One advantage for this unique cutting technique is that it creates pasta with textured edges. The steel strings unallowed leave the square of the edges and give the yarn structure, rather than the round (like traditional spaghetti that is extruded by a dead cut), so the sauces are slightly glued. Traditionally, the alla chitarra spaghetti (sometimes called Maccheron alla Chitarra) is paired with meat -based rag sauce, though anything else like pesto or red sauce will also work well. This pasta cutter is also reversible: one side has wires away to make 5 millimeters of spaghetti thick, and on the other hand, you can make 3 millimeters thick tagliaatele.
Chitarra may not be the fastest way to cut pasta (for that, I recommend this fresco pasta) But it offers something else: a touching way to get involved in the long tradition of Italian cooking. It is a tool that is ancient old (with some records dating from the Middle Ages!), And despite technological advances, this pasta cutter has not changed much since it was invented. Its nostalgic charm has been preserved, and there is a reason that has yet been made and learned to this day.
If you are looking to slow down and make use of your experience of creating pasta (maybe with a glass of wine and a cooking companion to enjoy the process with it), cooking with chitarra is worth the effort.
Tips for the success of cutting chitarra pasta
- Do not roll the dough of the pasta larger than the wire area – so in the case of this comma pasta chitarra, approximately 6 “x 14”.
- Use two screws at the base of the frame to adjust the tightness of the wires as needed.
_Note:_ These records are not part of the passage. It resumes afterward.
(** * Content detection and Mermaid auto-fixing: a shallow embedding

    The two TypeScript modules [contentDetector.ts] and [mermaidFixer.ts]
    are pure functions over JavaScript strings, written almost entirely
    with regular expressions.  A JavaScript string is a sequence of
    UTF-16 code units, and a regular expression without the [u] flag
    works on code units, so a string is a [list Z] here.  The regular
    expressions are kept as syntax trees and run by a backtracking
    matcher that follows the matcher combinators of ECMA-262 (section
    RegExp Pattern Semantics); the string methods the source uses
    ([trim], [split], [toLowerCase], [startsWith], [test], [match],
    [replace]) are defined on top of it. *)

From Stdlib Require Import String Ascii DecimalString DecimalN ZArith Arith Bool List Lia.
Import ListNotations.

Set Implicit Arguments.

(** ** Strings as UTF-16 code units *)

Definition str := list Z.

(** A Basic Latin literal of the source as code units. *)
Definition u16 (s : string) : str :=
  map (fun a => Z.of_N (N_of_ascii a)) (list_ascii_of_string s).

Definition dquote : Z := 34.

Definition inRange (lo hi c : Z) : bool := ((lo <=? c) && (c <=? hi))%Z.

Fixpoint str_eqb (s t : str) : bool :=
  match s, t with
  | [], [] => true
  | a :: s', b :: t' => (a =? b)%Z && str_eqb s' t'
  | _, _ => false
  end.

(** [s.startsWith(p)] *)
Fixpoint startsWith (s p : str) : bool :=
  match p, s with
  | [], _ => true
  | a :: p', b :: s' => (a =? b)%Z && startsWith s' p'
  | _ :: _, [] => false
  end.

(** *** Character classes of ECMA-262 *)

(** LineTerminator: LF, CR, LS, PS. *)
Definition isLineTerminator (c : Z) : bool :=
  ((c =? 10) || (c =? 13) || (c =? 8232) || (c =? 8233))%Z.

(** WhiteSpace: TAB, VT, FF, SP, NBSP, ZWNBSP and the Unicode space
    separators. *)
Definition isWhiteSpace (c : Z) : bool :=
  ((c =? 9) || (c =? 11) || (c =? 12) || (c =? 32) || (c =? 160)
   || (c =? 5760) || inRange 8192 8202 c || (c =? 8239) || (c =? 8287)
   || (c =? 12288) || (c =? 65279))%Z.

(** The class [\s], which is also what [trim] strips. *)
Definition isSpace (c : Z) : bool := isWhiteSpace c || isLineTerminator c.

(** The class [\d]. *)
Definition isDigit (c : Z) : bool := inRange 48 57 c.

(** The class [\w] (without the [u] flag the [i] flag does not widen it). *)
Definition isWordChar (c : Z) : bool :=
  inRange 97 122 c || inRange 65 90 c || isDigit c || (c =? 95)%Z.

(** The atom [.] *)
Definition isDot (c : Z) : bool := negb (isLineTerminator c).

Definition oneOf (l : str) (c : Z) : bool := existsb (Z.eqb c) l.
Definition noneOf (l : str) (c : Z) : bool := negb (oneOf l c).

(** Canonicalize of ECMA-262 for a pattern without the [u] flag: the
    code unit is upper-cased, except that a code unit from 128 on never
    canonicalizes to one below 128.  Every literal character of the
    program's case-insensitive patterns is Basic Latin, so a code unit
    from 128 on (which canonicalizes to a code unit from 128 on) can
    never be equal to one of them; such code units are left in place. *)
Definition canonicalize (c : Z) : Z :=
  if inRange 97 122 c then (c - 32)%Z else c.

Definition asciiLower (c : Z) : Z :=
  if inRange 65 90 c then (c + 32)%Z else c.

(** Two strings with the same [fold] are equal up to the case of Basic
    Latin letters. *)
Definition fold (s : str) : str := map canonicalize s.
Since the frame is made of wood and can spoil over time, use two screws to tighten the pasta cutting wires.
- To clean the chitarra, wait for each piece of dough to dry and paint them. Much is much easier than trying to fit everything in the sink of your kitchen to clean the cracks. (Plus, soaking it in water would cause the wood to break down!)
Cover the photo and styling food from Liz Neily.